One type of smart card connector includes an insulative base that is usually mounted on a circuit board and that holds contacts with tails soldered to traces on the circuit board, and a cover that can hold a smart card and that is pivotally connected to the base. The cover has a cover frame and a locking member that is movable on the cover frame. When the cover is moved fully down against the base, the locking member can be moved from an unlocked position to a locked position to hold down the cover to the base. With the cover pivoted down and locked to the base, contact pads on the card firmly engage contacts on the base. It is noted that the locking member is usually made to slide forward and rearward away and towards the pivot axis of the cover, although other locking motions are possible such as where the locking member pivots between its two positions.
A switch can be used to detect when the cover is fully closed.
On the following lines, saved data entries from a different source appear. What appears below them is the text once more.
(** C10.  However a training run ends, one of two things happened.  Either
    a step before persistence failed - building the data set (CAD or mesh
    loading, a collaborator, the feature assembler) or converting and fitting
    - and then the run failed with that error, the file system is exactly what
    it was and no call created the model directory or wrote the model file.
    Or the data set was built and the fit returned a model, nothing had been
    touched up to that point, and what remains of the run is the persistence
    step.  In every failing run the model file of the vehicle holds what it held
    before, or is still absent. *)
Theorem model_written_only_after_fit (K : Collaborators) (vehicle_id : string)
    (st st' : State K) (r : Exn K + unit) :
  main K vehicle_id st = (r, st') ->
  ((exists e,
      (main_dataset K vehicle_id st = (inl e, st') \/
       exists D s1, main_dataset K vehicle_id st = (inr D, s1) /\
                    main_fit K D.1 D.2 s1 = (inl e, st')) /\
      r = inl e /\ untouched st st') \/
   (exists D s1 model s2,
      main_dataset K vehicle_id st = (inr D, s1) /\
      main_fit K D.1 D.2 s1 = (inr model, s2) /\
      untouched st s2 /\
      main_save K vehicle_id model s2 = (r, st'))) /\
  (forall e, r = inl e ->
     read_file (fs st') (["models"] // vehicle_id // "severity_model.pkl")
       = read_file (fs st) (["models"] // vehicle_id // "severity_model.pkl")).
Proof.
  intros H. rewrite main_unfold in H.
  apply bind_inv in H as [(e & Hd & ->)|(D & s1 & Hd & H)].
  { pose proof (quiet_main_dataset K _ _ _ _ Hd) as Hu. split.
    - left. exists e. split_and!; auto.
    - intros _ _. destruct Hu as [-> _]. done. }
  pose proof (quiet_main_dataset K _ _ _ _ Hd) as Hu1.
  apply bind_inv in H as [(e & Hf & ->)|(model & s2 & Hf & H)].
  { pose proof (quiet_main_fit K _ _ _ _ _ Hf) as Hu2.
    pose proof (untouched_trans _ _ _ Hu1 Hu2) as Hu. split.
    - left. exists e. split_and!; eauto.
    - intros _ _. destruct Hu as [-> _]. done. }
  pose proof (quiet_main_fit K _ _ _ _ _ Hf) as Hu2.
  pose proof (untouched_trans _ _ _ Hu1 Hu2) as Hu. split.
  - right. by exists D, s1, model, s2.
  - intros e ->. apply main_save_fail in H. rewrite H.
    destruct Hu as [-> _]. done.
Qed.
Definition GetInData_Texel (desc : TexelDescriptor) : outcome DescriptorState :=
  match Texel_GetBufferViewState desc with
  | None => Done (DescriptorState_3 TexelBuffer kDebugInputBindlessSkipId kU32Max)
  | Some buffer_view_state =>
      let view_size := BufferView_Size buffer_view_state in
      if decide (BufferView_format_element_size buffer_view_state = 0)
      then Undefined DivisionByZero
      else
        let res_size :=
          wrap32 (view_size `div` BufferView_format_element_size buffer_view_state) in
        Done (DescriptorState_3 TexelBuffer (BufferView_id buffer_view_state) res_size)
  end.

Definition GetInData_Image (desc : ImageDescriptor) : outcome DescriptorState :=
  Done (DescriptorState_2 Image
          (match Image_GetImageViewState desc with
           | Some image_state => ImageView_id image_state
           | None => kDebugInputBindlessSkipId
           end)).

Definition GetInData_Sampler (desc : SamplerDescriptor) : outcome DescriptorState :=
  match Sampler_GetSamplerState desc with
  | Some sampler_state => Done (DescriptorState_2 PlainSampler (Sampler_id sampler_state))
  | None => Undefined NullDereference
  end.

Definition GetInData_ImageSampler (desc : ImageSamplerDescriptor) : outcome DescriptorState :=
  Done (DescriptorState_3 ImageSampler
          (match ImageSampler_GetImageViewState desc with
           | Some image_state => ImageView_id image_state
           | None => kDebugInputBindlessSkipId
           end)
          (match ImageSampler_GetSamplerState desc with
           | Some sampler_state => Sampler_id sampler_state
           | None => 0
           end)).

Definition GetInData_AccelerationStructure (ac : AccelerationStructureDescriptor)
    : outcome DescriptorState :=
  let id :=
    if is_khr ac then
      match AS_GetAccelerationStructureStateKHR ac with
      | Some ac_state => AccelerationStructureKHR_id ac_state
      | None => kDebugInputBindlessSkipId
      end
    else
      match AS_GetAccelerationStructureStateNV ac with
      | Some ac_state => AccelerationStructureNV_id ac_state
      | None => kDebugInputBindlessSkipId
      end in
  Done (DescriptorState_2 AccelerationStructure id).

(** Whether the file is compiled with [NDEBUG], which turns [assert] into
    nothing. *)
Variable NDEBUG : bool.

(** The [default] case is [assert(false)]: the program stops there, unless
    assertions are compiled out and the function goes on to its last
    [return]. *)
Definition GetInData_Mutable (desc : MutableDescriptor) : outcome DescriptorState :=
  let desc_class := ActiveClass desc in
  match desc_class with
  | GeneralBuffer =>
      match GetSharedBufferState desc with
      | None => Done (DescriptorState_3 desc_class kDebugInputBindlessSkipId kU32Max)
      | Some buffer_state =>
          Done (DescriptorState_3 desc_class (Buffer_id buffer_state)
                  (wrap32 (Buffer_create_info_size buffer_state)))
      end
  | TexelBuffer =>
      match GetSharedBufferViewState desc with
      | None => Done (DescriptorState_3 desc_class kDebugInputBindlessSkipId kU32Max)
      | Some buffer_view_state =>
          let view_size := BufferView_Size buffer_view_state in
          if decide (BufferView_format_element_size buffer_view_state = 0)
          then Undefined DivisionByZero
          else
            let res_size :=
              wrap32 (view_size `div` BufferView_format_element_size buffer_view_state) in
            Done (DescriptorState_3 desc_class (BufferView_id buffer_view_state) res_size)
      end
  | PlainSampler =>
      match GetSharedSamplerState desc with
      | Some sampler_state => Done (DescriptorState_2 desc_class (Sampler_id sampler_state))
      | None => Undefined NullDereference
      end
  | ImageSampler =>
      Done (DescriptorState_3 desc_class
              (match GetSharedImageViewState desc with
               | Some image_state => ImageView_id image_state
               | None => kDebugInputBindlessSkipId
               end)
              (match GetSharedSamplerState desc with
               | Some sampler_state => Sampler_id sampler_state
               | None => 0
               end))
  | Image =>
      Done (DescriptorState_2 desc_class
              (match GetSharedImageViewState desc with
               | Some image_state => ImageView_id image_state
               | None => kDebugInputBindlessSkipId
               end))
  | AccelerationStructure =>
      let id :=
        if IsAccelerationStructureKHR desc then
          match GetAccelerationStructureStateKHR desc with
          | Some ac_state => AccelerationStructureKHR_id ac_state
          | None => kDebugInputBindlessSkipId
          end
        else
          match GetAccelerationStructureStateNV desc with
          | Some ac_state => AccelerationStructureNV_id ac_state
          | None => kDebugInputBindlessSkipId
          end in
      Done (DescriptorState_2 desc_class id)
  | _ =>
      if NDEBUG then Done (DescriptorState_3 desc_class kDebugInputBindlessSkipId kU32Max)
      else Undefined AssertionFailed
  end.

(** The body of the loop of the template [FillBindingInData], for the
    element [di]. *)
Definition FillBindingInData_step {T : Type} (GetInData : T → outcome DescriptorState)
    (binding : DescriptorBindingImpl T) (st : list cell * Z) (di : Z)
    : outcome (list cell * Z) :=
  let '(data, index) := st in
  is_updated ← load (updated binding) di;
  if negb is_updated then
    data ← store data index (Some DescriptorState_0);
    Done (data, wrap32 (index + 1))
  else
    desc ← load (descriptors binding) di;
    in_data ← GetInData desc;
    data ← store data index (Some in_data);
    Done (data, wrap32 (index + 1)).
(** C9: a 640 x 480 NV12 to NV12 pass-through is planned without scaling
    and without correction; configured and run as 30 cycles of 16 lines,
    with both base addresses moved on by 16 rows between the cycles, it
    processes 480 lines, the first 29 waits signal a chunk and the last
    one the frame, and the handle ends as after one full-frame [start]
    and [wait]: same signal, same state, same configuration and line
    count. *)
Theorem bundled_vga_frame_completes D rev ys cs yd cd :
  exists p hb hf,
    plan_operation D (vga_nv12 ys cs) None (vga_nv12 yd cd) None NoRotation rev
      = Ok p /\
    plan_mode p = Scale {| ratio_dst := 640; ratio_src := 640 |}
                        {| ratio_dst := 480; ratio_src := 480 |} /\
    plan_correction p = None /\
    (do _ <- configure p in
     bundle_cycles 30 16 (nv12_rows 640 16) (nv12_rows 640 16)
       (plan_src_planes p) (plan_dst_planes p)) (open rev)
      = (Ok (repeat ChunkComplete 29 ++ [FrameComplete]), hb) /\
    (do _ <- configure p in do _ <- start in wait true) (open rev)
      = (Ok FrameComplete, hf) /\
    lines_done hb = 480%N /\ lines_done hf = 480%N /\
    job_state hb = Configured /\ job_state hf = Configured /\
    current_config hb = Some p /\ current_config hf = Some p /\
    src_base hb = chunk_base 29 (plan_src_planes p) (10240, 5120) /\
    dst_base hb = chunk_base 29 (plan_dst_planes p) (10240, 5120).
Proof.
  eexists. eexists. eexists.
  split; [reflexivity|]. split; [reflexivity|].
  split; [destruct rev; reflexivity|].
  split.
  { unfold bind at 1. rewrite configure_open.
    erewrite (bundle_cycles_configured 29) by reflexivity.
    rewrite (chunk_signals_exact _ 16 29 _) by reflexivity.
    reflexivity. }
  split.
  { unfold bind at 1. rewrite configure_open.
    erewrite start_wait_configured by reflexivity. reflexivity. }
  repeat split.
Qed.

End VeuFacts.

(** ** The bundled loop of [scale] *)

Module DisplayFacts.

Import Veu Display.

Lemma cursor_after_step k w lcd_w c :
  cursor_after k w lcd_w (cursor_after 1 w lcd_w c) = cursor_after (S k) w lcd_w c.
Proof. unfold cursor_after; simpl py; simpl pc; simpl bb_virt. f_equal; lia. Qed.

(** One iteration on a configured handle. *)
Lemma scale_bundle_step fuel w lcd_w c veu p :
  job_state veu = Configured -> current_config veu = Some p ->
  scale_bundle (S fuel) true w lcd_w c veu =
    if (frame_lines p <=? lines_done veu + 16)%N
    then Some (cursor_after 1 w lcd_w c, handle_after c (lines_done veu + 16) veu)
    else scale_bundle fuel true w lcd_w (cursor_after 1 w lcd_w c)
           (handle_after c (lines_done veu + 16) veu).
Proof.
  intros Hst Hc. destruct veu, c; simpl in *; subst.
  unfold handle_after, cursor_after.
  cbn [scale_bundle set_source set_destination start_bundle wait snd fst
       job_state current_config revision src_base dst_base in_flight
       lines_done py pc bb_virt wait_status].
  change (Z.to_N 16) with 16%N. change (Z.of_nat 1) with 1.
  rewrite !Z.mul_1_l.
  destruct (frame_lines p <=? _)%N; reflexivity.
Qed.
(** * scripts/generate_todo_issues.py: a shallow embedding and its properties

    The script turns a grep-style report ([file:line:text] per line) into a
    CSV backlog and one markdown ticket per finding.  This development
    embeds its functions ([guess_props], [parse_line], [sanitize_title],
    [main]) together with the parts of the Python runtime they call
    ([str.split], [str.strip], [int], [re], [csv]) and proves the properties
    the specification states about them.

    Python strings are sequences of Unicode code points: [str] is [list N].
    What the interpreter knows about code points outside ASCII (the Unicode
    character database) is a parameter, [PyRuntime]; every theorem holds for
    all of its values. *)

From Stdlib Require Import String Ascii.
From Stdlib Require Import List ZArith NArith Lia Bool DecimalN.
Import ListNotations.

Set Implicit Arguments.

(** ** Strings *)

Definition str := list N.

(** [u "abc"] is the Python literal ['abc'] (ASCII literals only). *)
Definition u (s : string) : str :=
  map N_of_ascii (list_ascii_of_string s).
Arguments u s%_string.

Definition LF : N := 10.
Definition CR : N := 13.
Definition DQUOTE : N := 34.

Definition is_LF (c : N) : bool := (c =? LF)%N.

Definition is_empty (s : str) : bool :=
  match s with [] => true | _ => false end.

(** [sep.join(parts)] *)
Fixpoint join (sep : str) (parts : list str) : str :=
  match parts with
  | [] => []
  | [p] => p
  | p :: ps => p ++ sep ++ join sep ps
  end.

(** [s[:n]] for [n >= 0] *)
Definition prefix (n : nat) (s : str) : str := firstn n s.

(** [needle in hay] *)
Fixpoint startswith (needle hay : str) : bool :=
  match needle, hay with
  | [], _ => true
  | _ :: _, [] => false
  | a :: n', b :: h' => (a =? b)%N && startswith n' h'
  end.
(** * RSI signal engine of UnstableSOLBot ([strategies.py])

    A shallow embedding of [RSIConfig] and [RSIStrategy] and the properties
    of the signal engine that the specification states.

    Numbers.  Python's [float] is idealised as an exact rational ([Q]); the
    only not-a-number the code produces on rational inputs, the first entry
    of [Series.diff()], is kept as [None].  A division by a Python number
    that is zero raises [ZeroDivisionError], as it does in Python.  Python
    [int] fields are [Z].  Where a claim turns on rounding, the arithmetic
    is rounded to float64 ([round64]): in [_check_position_limits], whose
    rounded products are compared with the price, and in the float64
    companions [rsi_entry_binary64] and [trade_amount_binary64] of the
    oscillator entry and of the position size.

    Effects.  The exchange client, the clock and the Telegram request are
    collaborators: every call is recorded in a history of events, and what
    a collaborator answers (a value or an exception) is an arbitrary
    function of the history so far.  The methods live in a small
    state-and-exception monad, with [try]/[except] as a combinator. *)

From Stdlib Require Import String QArith Qround Qabs Qpower Lqa ZArith.
From Stdlib Require Import List Permutation Sorted Lia Bool.
Import ListNotations.

Open Scope Q_scope.

(* ================================================================== *)
(** ** Python values: exceptions and results *)

Inductive exn : Type :=
| InsufficientFunds   (* ccxt.InsufficientFunds *)
| NetworkError        (* ccxt.NetworkError *)
| ZeroDivisionError
| AttributeError
| KeyError
| IndexError
| ValueError
| OtherException.     (* any other subclass of Exception *)

Inductive Result (A : Type) : Type :=
| Ok (a : A)
| Raise (e : exn).

Arguments Ok {A} a.
Arguments Raise {A} e.

(** Strict and large comparison of two numbers, as booleans. *)
Definition Qltb (x y : Q) : bool := negb (Qle_bool y x).
Definition Qleb (x y : Q) : bool := Qle_bool x y.

(** [a / b] on Python numbers. *)
Definition py_div (a b : Q) : Result Q :=
  if Qeq_bool b 0 then Raise ZeroDivisionError else Ok (a / b).

(** *** Rounding to float64

    [round64 x] is the float64 nearest to [x] (ties to even), for [x] of
    the normal range: neither overflow nor subnormals are modelled. *)

(** The [e] with [2^e <= a < 2^(e+1)], for [a > 0]. *)
Definition floor_log2 (a : Q) : Z :=
  let e0 := (Z.log2 (Qnum a) - Z.log2 (Z.pos (Qden a)))%Z in
  if Qle_bool (Qpower 2 e0) a then e0 else (e0 - 1)%Z.

Definition round_half_even (q : Q) : Z :=
  let f := Qfloor q in
  match Qcompare (q - inject_Z f) (1 # 2) with
  | Lt => f
  | Gt => (f + 1)%Z
  | Eq => if Z.even f then f else (f + 1)%Z
  end.

Definition round64 (x : Q) : Q :=
  if Qeq_bool x 0 then 0
  else
    let a := Qabs x in
    let scale := Qpower 2 (52 - floor_log2 a) in
    let r := inject_Z (round_half_even (a * scale)) / scale in
    if Qle_bool 0 x then r else - r.

(* ================================================================== *)
(** ** Data model *)

(** [RSIConfig], with the defaults of the dataclass. *)
Record RSIConfig : Type := mkRSIConfig {
  rsi_period : Z;
  oversold : Q;
  overbought : Q;
  stop_loss : Q;
  take_profit : Q;
  risk_percentage : Q;
  ema_window : Z
}.

Definition default_config : RSIConfig :=
  {| rsi_period := 14;
     oversold := 30;
     overbought := 70;
     stop_loss := 2 # 100;
     take_profit := 5 # 100;
     risk_percentage := 1 # 10;
     ema_window := 14 |}.

(** One OHLCV row of the frame built by [fetch_data]. *)
Record Bar : Type := mkBar {
  timestamp : Z;
  open : Q;
  high : Q;
  low : Q;
  close : Q;
  volume : Q
}.
Lemma validate_cases (s : Scheduler) :
  validate s = None \/ validate s = Some ErrAtAfter
  \/ validate s = Some ErrUntilFor \/ validate s = Some ErrEveryRequired.
Proof.
  unfold validate.
  destruct (negb (IsZero (at_ s)) && (0 <? after s)); [tauto|].
  destruct (negb (IsZero (until s)) && (0 <? length s)); [tauto|].
  destruct (((0 <? length s) || negb (IsZero (until s))) && (every s =? 0)); tauto.
Qed.

Lemma validate_None_iff (s : Scheduler) :
  validate s = None <-> ~ spec_rejected s.
Proof.
  unfold validate, spec_rejected, spec_at_set, spec_after_set, spec_until_set,
    spec_for_set, spec_every_set, IsZero.
  split_tests; simpl; split; intros Hrej; try discriminate; try reflexivity;
    try (exfalso; apply Hrej; clear Hrej); try lia; try tauto.
Qed.

(** C3. [validate] returns an error exactly for the three rejected
    combinations (At with After, Until with For, For or Until without
    Every) and returns [nil] for every other configuration.  At and Until
    count as set when they are not the zero instant, After and For when
    their duration is positive, and Every is missing when its duration is
    zero, which are the tests the code makes. *)
Theorem validate_rejects_exactly (s : Scheduler) :
  (spec_rejected s <-> exists err, validate s = Some err)
  /\ (~ spec_rejected s <-> validate s = None).
Proof.
  pose proof (validate_None_iff s) as HN.
  split; [|tauto].
  split.
  - intros Hr. destruct (validate s) as [err|] eqn:E; [eauto|].
    exfalso. apply HN; auto.
  - intros [err E]. destruct (validate_cases s) as [H|H].
    + congruence.
    + unfold spec_rejected, spec_at_set, spec_after_set, spec_until_set,
        spec_for_set, spec_every_set.
      clear H HN. revert E. unfold validate, IsZero.
      split_tests; simpl; intros; try discriminate; lia.
Qed.

(** Which of the three errors is reported: the first test that fires. *)
Lemma validate_at_after (s : Scheduler) :
  spec_at_set s -> spec_after_set s -> validate s = Some ErrAtAfter.
Proof.
  unfold spec_at_set, spec_after_set, validate, IsZero.
  intros. split_tests; simpl; try reflexivity; lia.
Qed.

Lemma validate_until_for (s : Scheduler) :
  ~ (spec_at_set s /\ spec_after_set s) ->
  spec_until_set s -> spec_for_set s -> validate s = Some ErrUntilFor.
Proof.
  unfold spec_at_set, spec_after_set, spec_until_set, spec_for_set, validate, IsZero.
  intros. split_tests; simpl; try reflexivity; lia.
Qed.

(** For durations that are not negative, set is the same as not zero. *)
Lemma set_durations_nonneg (s : Scheduler) :
  0 <= after s -> 0 <= length s ->
  (spec_after_set s <-> after s <> 0) /\ (spec_for_set s <-> length s <> 0).
Proof. unfold spec_after_set, spec_for_set. lia. Qed.

(** A negative duration is not a set After or For, but it is a set Every. *)
Example validate_negative_after :
  validate (After (-1) (At 5 newScheduler)) = None.
Proof. reflexivity. Qed.

Example validate_negative_every :
  validate (For 7 (Every (-1) newScheduler)) = None.
Proof. reflexivity. Qed.
(** ** Utility feedback *)




(** ** Ranking: a stable descending sort *)

(** X15: ranking by text relevance keeps exactly the given units, each as
    often as it was given, and puts them in order of relevance, the most
    relevant first; units that are already in that order, ties included,
    keep their places. *)
Theorem rankByTextSimilarity_sorts (now : Z) (memories : list MemoryUnit.t)
    (query : string) :
  let relevance m := MemoryRetrieval.calculateRelevance now m query in
  let ranked := MemoryRetrieval.rankByTextSimilarity now memories query in
  ranked ≡ₚ memories
  /\ StronglySorted (fun a b => relevance b <= relevance a) ranked
  /\ (StronglySorted (fun a b => relevance b <= relevance a) memories ->
      ranked = memories).
Proof.
  intros relevance ranked. unfold ranked, MemoryRetrieval.rankByTextSimilarity.
  set (scored := List.map (fun mem => (mem, relevance mem)) memories).
  change (List.map _ memories) with scored.
  assert (List.map fst scored = memories) as Hfst.
  { unfold scored. rewrite map_map. apply map_id. }
  assert (Forall (fun p => p.2 = relevance p.1) scored) as Hscored.
  { unfold scored. apply Forall_forall. intros p Hp.
    apply list_elem_of_In, in_map_iff in Hp as (m & <- & _). done. }
  split; [|split].
  - transitivity (List.map fst scored); [|by rewrite Hfst].
    apply Permutation_map, sort_desc_perm.
  - apply StronglySorted_map_fst; [|apply sort_desc_sorted].
    by rewrite sort_desc_perm.
  - intros Hsorted. rewrite sort_desc_of_sorted; [done|].
    unfold scored. clear -Hsorted.
    induction Hsorted as [|m l Hs IH Hm]; cbn [List.map]; constructor;
      [done|].
    clear -Hm. induction Hm as [|m' l H _ IH]; cbn [List.map];
      by constructor.
Qed.
(** * Session and token lifecycle of the kapkorn admin client

    A shallow embedding of the token utilities ([lib/auth/token.utils]),
    the NextAuth configuration ([lib/auth/auth.config]), the route proxy
    ([proxy.ts]), the login and logout server actions, the login page's
    submit handler, the API client and the navigation configuration,
    followed by the properties they satisfy.  Three dependencies are
    modelled from their behaviour where the sources call them:
    [jwt-decode], the [auth] wrapper of [next-auth], and [redirect] of
    [next/navigation].

    Conventions.
    - A JavaScript [number] holding a timestamp or a count is a [Z]:
      timestamps are whole milliseconds within the range of [Date]
      (below 2^53, where doubles are exact), so that [exp * 1000] and the
      sums and differences of instants are computed exactly and the
      [toISOString] calls of the log records do not throw.
    - An optional field ([x?: string]) is an [option]; JavaScript truthiness
      is written out ([JS.truthy_str], [JS.truthy_num]).
    - [Date.now()] is an input: a function that reads the clock once takes
      the reading as [now]; the NextAuth callbacks, which read it several
      times, run in the [AuthConfig.M] state monad over a clock.
    - [console.log] / [console.error] calls are not modelled, except that a
      clock reading made while building a log record is still consumed. *)

From Stdlib Require Import ZArith List String Ascii Bool Lia DecimalString.
Import ListNotations.
Set Warnings "-register-all".
Open Scope string_scope.
Open Scope Z_scope.

(** ** JavaScript primitives used by the sources *)
Module JS.

(** [!!s] for a string. *)
Definition truthy_str (s : string) : bool := negb (s =? "")%string.

(** [!!s] for an optional string ([undefined] is falsy). *)
Definition truthy_opt (o : option string) : bool :=
  match o with
  | Some s => truthy_str s
  | None => false
  end.

(** [!!n] for a number (no NaN arises from integers). *)
Definition truthy_num (n : Z) : bool := negb (n =? 0).

(** [a || b] on strings. *)
Definition or_str (a : option string) (b : string) : string :=
  match a with
  | Some s => if truthy_str s then s else b
  | None => b
  end.

(** [s.split(sep)] for a one-character separator: the result is never
    empty, [''.split('.')] is [['']]. *)
Fixpoint split (sep : ascii) (s : string) : list string :=
  match s with
  | EmptyString => [EmptyString]
  | String c rest =>
      if Ascii.eqb c sep then EmptyString :: split sep rest
      else match split sep rest with
           | [] => [String c EmptyString]
           | hd :: tl => String c hd :: tl
           end
  end.

(** [s.startsWith(p)]. *)
Definition startsWith (s p : string) : bool := String.prefix p s.

(** [xs.some(f)]. *)
Definition some {A : Type} (f : A -> bool) (xs : list A) : bool := existsb f xs.

(** [s.endsWith(suffix)]. *)
Fixpoint endsWith (s suffix : string) : bool :=
  (s =? suffix)%string
  || match s with
     | EmptyString => false
     | String _ rest => endsWith rest suffix
     end.

End JS.

(** ** lib/auth/token.utils *)
Module JwtUtils.

(** [EnhancedJwtPayload]: the registered claims of [JwtPayload] and the
    custom claims of the API. *)
Inductive TokenType : Type := Access | Refresh.

Record EnhancedJwtPayload : Type := mkPayload {
  sub : option string;
  iss : option string;
  aud : option string;
  iat : option Z;
  exp : option Z;
  nbf : option Z;
  jti : option string;
  user_id : option string;
  username : option string;
  role : option string;
  permissions : option (list string);
  token_type : option TokenType
}.

(** The object literal [{}]. *)
Definition emptyPayload : EnhancedJwtPayload :=
  mkPayload None None None None None None None None None None None None.
Lemma mapRow_canonical row : canonical_obj (mapRow row).
Proof.
  split; [apply NoDup_keys_mapRow|].
  apply Forall_forall. intros k Hk.
  apply keys_mapRow_fold in Hk as [Hnil|(h & _ & <-)].
  - by apply elem_of_nil in Hnil.
  - apply getMasterKey_result_fixed.
Qed.

Lemma map_fixed {A} (f : A -> A) (l : list A) :
  Forall (fun x => f x = x) l -> map f l = l.
Proof. induction 1 as [|x l Hx Hl IH]; simpl; [done|]. by rewrite Hx, IH. Qed.

(** A record with unique canonical keys is mapped to itself. *)
Lemma mapRow_fixed o : canonical_obj o -> mapRow o = o.
Proof.
  intros [Hnd Hfix].
  rewrite (mapRow_as_entries o Hnd), mapRow_entries_fresh.
  - simpl. apply map_fixed. unfold Alist.keys in Hfix.
    rewrite Forall_fmap in Hfix. eapply Forall_impl; [exact Hfix|].
    intros [k v] Hk. simpl in *. unfold rename_entry. simpl. by rewrite Hk.
  - simpl. by rewrite (map_fixed _ _ Hfix).
Qed.

(** X5: mapping a mapped record changes nothing. *)
Theorem mapRow_idempotent row : mapRow (mapRow row) = mapRow row.
Proof. apply mapRow_fixed, mapRow_canonical. Qed.

End RowMapperMore.

(** ** Merge-fill, continued *)

Section MergeFillMore.
Context {num : Type} {HN : JsNumber num} {HS : JsStringOps}.
Implicit Types (existing mappedRow e m o : obj num) (k : string).

Lemma fills_blank e m k :
  fills e m k = blank (obj_get e k) && negb (blank (obj_get m k)).
Proof. unfold fills, blank. by rewrite negb_orb. Qed.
However, if the cover is closed but not locked in its closed position, then errors can be made in the reading of the smart card. This may occur, for example if a first side of the cover, where a closing-sensing switch is located, is fully depressed, while an opposite second side is not fully depressed. This could result in card pads near the second side not properly engaging contacts near the second side of the base. A device for sensing not only when the cover is closed, but when a fully closed cover had been properly locked in the closed position, would be of value.
Smart card readers are used in a variety of applications, including on portable or cellular telephones. For many of such applications, it is desirable that the smart card reader occupy little space, and especially that it have a very small thickness. A smart card reader that could sense when a cover has been fully closed and properly locked in the closed position, and which was of small height, would be of substantial value.